Medical educators recognize that physicians' roles are rapidly changing. The Accreditation Council for Graduate Medical Education's (ACGME's) Sponsoring Institution 2025 (SI2025) initiative identified 3 major driving forces in health care and graduate medical education: democratization, commoditization, and corporatization.1  Wartman and Combs argued that, as the practice of medicine transforms from the information age to the age of artificial intelligence, the medical community must accept that “devices will, on an increasing scale, outperform humans, cognitively and physically.”2  As educators, we seek to understand these changes and design education to be consistent with the roles of physicians in this future system consistent with a true competency-based approach to education.3  Job analyses reveal that physicians in 2020 must be competent health care clinicians for patients and populations, superb communicators, fluent with digital data and technology, agile and innovation-driven, and capable as leaders and members of interprofessional teams.2,4 

Education, like health care, is aggressively changing to include anytime and anywhere adaptive strategies driven by learning analytics, virtual and augmented reality, gamification, and mobile/wearable technologies. Yet, despite the multitude of calls for medical education reform, including the recommendations arising from SI2025, limited attention is focused on what this means for the medical educators who will design, deliver, and assess learners and evaluate our educational programs in 2025. The SI2025 Task Force's competence No. 27 (Accountability for Faculty with Clinical and Educational Responsibilities) focuses on who will be responsible for the development of physicians in these areas, with shifts from medical schools to health care organizations, yet the specific skills and roles of educators in 2025 were not addressed.1  In addition, while medical educator colleagues have defined competencies for teaching5  and for clinician educators,6  a new lens must be added to account for the transformations occurring in education.
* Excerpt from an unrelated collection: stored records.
(* ===== verification/Prelude.v ===== *)
(** * deng: a verified model of the glossary search engine [src/res/deng.js]

    [deng.js] searches a German-English glossary in the browser.  A query
    is compiled into a regular expression ([makeRE]); [formatResult] keeps
    the corpus lines the expression matches ([contains]), weighs each one
    ([getWeight]), sorts them with an explicit comparator, cuts the list
    at [options.max] and renders every line as table rows ([formatLine],
    [formatEntry]).  Around this core, [init] wires the page: options are
    loaded from and saved to [localStorage] ([loadOptions], [getOptions],
    [setOptions], [saveConfig]), the corpus is fetched once
    ([getEntries]), typing starts a delayed live search and submitting
    starts an immediate one ([showResults]).

    ** Files and what they model

    - [Prelude]: text as [list ascii] (Latin-1 code units; the glossary
      needs no more), the JS character classes [\w] and [\s] and the
      case folding of the [i] flag, [String.prototype.split] and
      [Array.prototype.join] on separators, exceptions as the error
      monad [result] ([Ok] or [Throw TypeError | RangeError | SyntaxError]),
      and JS numbers ([number]: NaN, the infinities, rationals and [null],
      which is what a JSON round trip makes of a non-finite number).
    - [Regex] (Module [Regex]): the ECMAScript regular expressions the
      program writes, as a backtracking matcher in continuation-passing
      style ([m], [star_m]) over a zipper position, with [exec], [test]
      and [replace] with and without [g].  [RMatch] is a relational
      semantics; the matcher is sound and complete for it, and [exec]
      returns the leftmost match ([exec_spec]).  This is a builtin of the
      language, modelled from its specification.  The captures the
      program reads are the whole match ([match[1]] and [$1] of the
      compiled query, which is one group) and the group of the
      angle-bracket pattern of [formatEntry], written out in its
      replacement; [lastIndex] is
      never observable (global regexps are literals passed to [replace],
      and [exec] and [test] are only called on regexps without [g]).
    - [Options] (Module [Options]): the options object, its defaults, and
      the guards of [saveConfig].
    - [Form] (Module [Form]): the settings page.  [showConfig] (lines
      209-217) fills the record [form] of the six fields (three booleans,
      three strings) with ToString of the numbers, and [readForm] (lines
      220-227) reads it back with [Number]; both builtins are modelled from
      the ECMAScript specification: [Number] is StringToNumber (white
      space, [0x]/[0o]/[0b], [Infinity], decimal literals with fraction
      and exponent) followed by the rounding of the exact rational to
      binary64 (53 bits, subnormals, ties to even, overflow to an
      infinity), and [number_toString] is Number::toString (the shortest
      digits that round back, laid out as in steps 6 to 10).
    - [Query] (Module [Query]): [escapeRE] and [makeRE] (lines 30-60), with
      the regular expression constructor on the escaped query as a parser
      [parse_body] of the fragment [escapeRE] can produce.
    - [Weight] (Module [Weight]): [getWeight] (lines 100-126).
    - [Format] (Module [Format]): [contains], [formatEntry] and
      [formatLine] (lines 62-98).
    - [Rank] (Module [Rank]): [formatResult] (lines 128-154), split into
      [rankEntries] (filter, weigh, sort, truncate) and the rendering.
      [Array.prototype.sort] is an interface: the class [ArraySort] says
      what ECMAScript requires of it (a sorted permutation for a
      consistent comparator); the ranking and its theorems are generic in
      the engine's instance, and stdpp's merge sort is the one the
      examples run.
    - [App] (Module [App]): [clone], [loadOptions], [getOptions],
      [setOptions], [getEntries], [showResults], [toggleSubmitConfig] and
      the handlers of [init] as a [step] function on an explicit [state]
      (the module variable [currentOptions], [localStorage] (the stored
      item and whether [setItem] succeeds), the
      corpus, the input field, which of the submit and config buttons is
      shown, the pending timeout with the options it captured, the result
      area, the visible page, the fields of the settings form, the
      request [getFile] sends for the corpus (pending, failed, or ready
      with the entries) and the scroll position [showResults] resets),
      with [reachable] states by rule induction.  The config button runs
      [showConfig], an [Edit] event is the user changing the form, and the
      back button runs [saveConfig] on what the form holds.
    - [Dom] (Module [Dom]): [toggle], [getParent] and the click handler of
      [initToggle] (lines 156-181) on the class lists of the rendered
      rows.
    - [Search] (Module [Search]): no code of its own; it composes the
      submit and input handlers of [App] with [makeRE], [rankEntries] and
      [formatResult] and states what a search shows in terms of the glob
      meaning [occurs] of the query.

    Each component calls the ones before it in the list, as the code does:
    [formatResult] calls [contains], [getWeight] and [formatLine], which
    call the regular expression builtins; [showResults] calls [makeRE] and
    [formatResult].  JS exceptions propagate as [Throw] through every
    caller, so the theorems about errors are about the whole search.

    ** What is proved

    - The query compiler: [makeRE] never throws and compiles the query to
      [start · body_of(text) · end], every character literal and [*] as
      [\S*] (escaping and parsing round-trip), rejecting exactly the
      queries shorter than [min].  Refinement: with [start] off, every
      match of the compiled query is a text the query means under an
      abstract glob specification [glob], with its word-boundary anchors
      holding ([anchors_hold]), and conversely every such text is found,
      at its position or earlier; so [test] decides [occurs]
      ([compiled_test]).
    - The whole search ([Search]): a submitted search with [start] off
      lists exactly the corpus entries in which the query occurs, all of
      them when no "More results" is announced, and shows the rendered
      table scrolled to the top; the live search (with [end] switched
      off) lists everything the submitted search lists.
    - The normalised query has no markup bracket, no bar and no white
      space but the plain space ([normalize_clean], from what a global
      replace removes and preserves, [replace_removes] and
      [replace_Forall]).
    - The scorer: weights lie in [0..8] (8 is reached), 0 exactly when nothing matches
      after cleaning; [getWeight] refines the abstract relevance model
      [weight_spec] (start bonus, end bonus, headword bonus as
      propositions); it throws exactly on a matching line without
      [" :: "].
    - The ranker: the order is by weight, ties in corpus order; every
      sorted permutation is what any conforming engine returns, so the
      engine's sort algorithm does not matter; truncation keeps the first [max];
      "No result" appears exactly when nothing matches; one malformed line
      makes the whole search throw.
    - The formatter: which sub-lines are shown, the lossless parse of a
      well-formed entry, and exactly when [formatLine] throws.
    - The application: a well-formedness invariant of the state that
      [init] establishes and every handler preserves; a submit cancels the
      pending live search; a typed query is searched at the next timeout
      with the options read when typing; the settings survive a reload
      when the storage accepts writes, and a reload goes back to the
      session's starting settings when it does not;
      opening the settings page and going back without editing keeps the
      settings; sessions whose typed numbers stay below [2^53] keep options
      that pass the guards and are safe integers everywhere (memory,
      storage, pending search, form); [getEntries] returns the non-empty
      non-comment lines; a failed corpus request leaves the page without
      search for good, since nothing handles the error.
    - The settings form: the form [showConfig] fills reads back as the
      same options when the numbers are safe integers (ToString then
      [Number] round-trips); a field that is not a number keeps the old
      setting, an empty one reads as 0.  [saveConfig] keeps a typed [max]
      or [min] exactly when it is a positive integer or [Infinity], and a
      typed [timeout] exactly when it is a non-negative integer or
      [Infinity] ([saveConfig_spec], against predicates written
      independently of the guards).  Behind these, [layout_value]
      shows that every layout of Number::toString parses back to the
      value its digits denote.
    - The result table: a click on a main row flips exactly its line
      between open and closed and leaves the other lines as they are.
    - Findings, as general theorems: the maximum weight is 8, not 7
      ([getWeight_bounds]); a weight is 0 whenever the match lies only
      inside annotations, although the entry passes the filter
      ([getWeight_bounds]); [Infinity] passes the guards of [max] and
      [min] and 0 that of [timeout] ([saveConfig_spec]); once the [max]
      field reads as [Infinity] (e.g. [1e309]), every later submitted
      search shows "No result" ([infinity_max_no_result]); a trailing
      [-] is never trimmed from a query ([trailing_dash_kept]); a failed
      request for the corpus is never noticed ([load_error_stuck]).

    ** Bounds and fuel

    Every regular expression of the program is matched by structural
    recursion on the pattern and the input ([star_m] consumes a character
    per iteration).  The global [replace] advances one character per
    round at least, so [gsub_at] runs [gsub_go] with fuel
    [S (length input)], and [gsub_go_fuel] shows that any larger fuel
    gives the same result.  Counts and indices are [nat]; JS numbers
    ([max], [min], [timeout]) are exact rationals, which the program never
    computes with beyond comparisons; the only arithmetic on them is the
    rounding of [Number], written with the widths of binary64 (53-bit
    significand, exponents from -1074, overflow at [2^1024]).
    Number::toString searches the digit count from 1 up to 17 (enough for
    every double); an integer below [2^53] prints as its decimal digits
    directly, which is what the search gives for it.

    ** Not modelled

    The HTML page is not in the repository: the number fields are
    modelled as holding any string, before the settings page is first
    shown they are empty and the boxes unchecked; an [<input
    type=number>] would only restrict the strings the user can type.
    The sign of a zero is not kept (the program only compares and floors
    its numbers).  The HTTP exchange of [getFile] is the environment: its
    outcome arrives as the [Loaded] event (any response, whose status the
    code does not read) or the [LoadError] event.  The timeout delay is
    not modelled (the callback runs at a later [Fire] event).  Characters
    outside Latin-1 and regular expression syntax the program never
    writes are outside the model. *)

From stdpp Require Export base list strings sets sorting.
From Stdlib Require Export Ascii QArith Qround Lia.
To identify the future roles of medical educators, we led an “Educators of the Future—2025 Job Roles” session at the Association of American Medical Colleges (AAMC) 2017 Learn, Serve, Lead meeting. The 90-minute interactive session used the futurist concept of hard trends7  (measurable, predictable facts about transformations in education) and began with a rapidly playing set of screen shots and images of current education trends. Then, the session organizers provided provocative, hard trend–based perspectives on the future of medical education and the roles of the medical educator.

  • Outsourcing of Education: Textbook publishers have built software platforms where students can do homework exercises and get real-time feedback.8  Education-oriented partnerships between academics, professional societies, and vendors are increasing. Examples include the Surgery Resident Skills Curriculum9  developed by the American College of Surgeons and Association of Program Directors in Surgery, the AAMC/Kahn Academy for MCAT Prep, the MedU Cases completed by more than 40 000 students each year,10  and the in-training examinations and prep courses delivered by specialty/professional societies.

  • Technology: Virtual and augmented reality technology, combined with built-in learning analytics, are used to create virtual companions that support trainee learning and new forms of real-time assessment.11,12 

  • Learning Analytics/Big Data in Education: The use of big “education” data facilitates personalized learning for individuals and groups, as well as use of assessment data for program evaluation. Examples include the ACGME's analysis of milestone data13  and the emergence of conferences highlighting how to analyze and use big data.14 

  • Learner as Consumer and Co-Designer: Examples include mobile 24/7 anytime/anywhere learning and testing and micro/nano degrees that allow students to take a series of short online courses, finish a capstone project, obtain a certificate, and prepare for a specific role or job.15 

  • Regulation and Alignment: Increasingly, regulators and accreditors will focus on integrating and aligning education and clinical care outcomes (health care quality, safety, patient experience) as the primary driving force for the design of medical education programs across the continuum. There also is increasing emphasis on team/interprofessional collaborative care and education as decisions and actions will no longer be a solo act. Decision-making will be distributed among the team members based on their license and scope of practice, and supported by artificial intelligence/machine learning (eg, Watson).2 

The AAMC Annual Meeting brings together a diverse group of medical education stakeholders—clinical and educational leaders, teachers, learners—of various ages, geographic locations, and expertise in education. To take advantage of this diversity of perspectives, the session used small group discussions using experienced medical educators as facilitators. Each facilitator received a preparatory packet in advance. The groups were asked to consider the identified hard trends and to generate key job elements or features of the 2025 Medical Educator. Facilitators reported their group's results with panelists identifying cross-cutting themes to represent the input from 95 participants. Reports and discussions were audiotaped and transcribed for analysis by the authors. Job roles were then sent to facilitators who made clarifying revisions and affirmed the results.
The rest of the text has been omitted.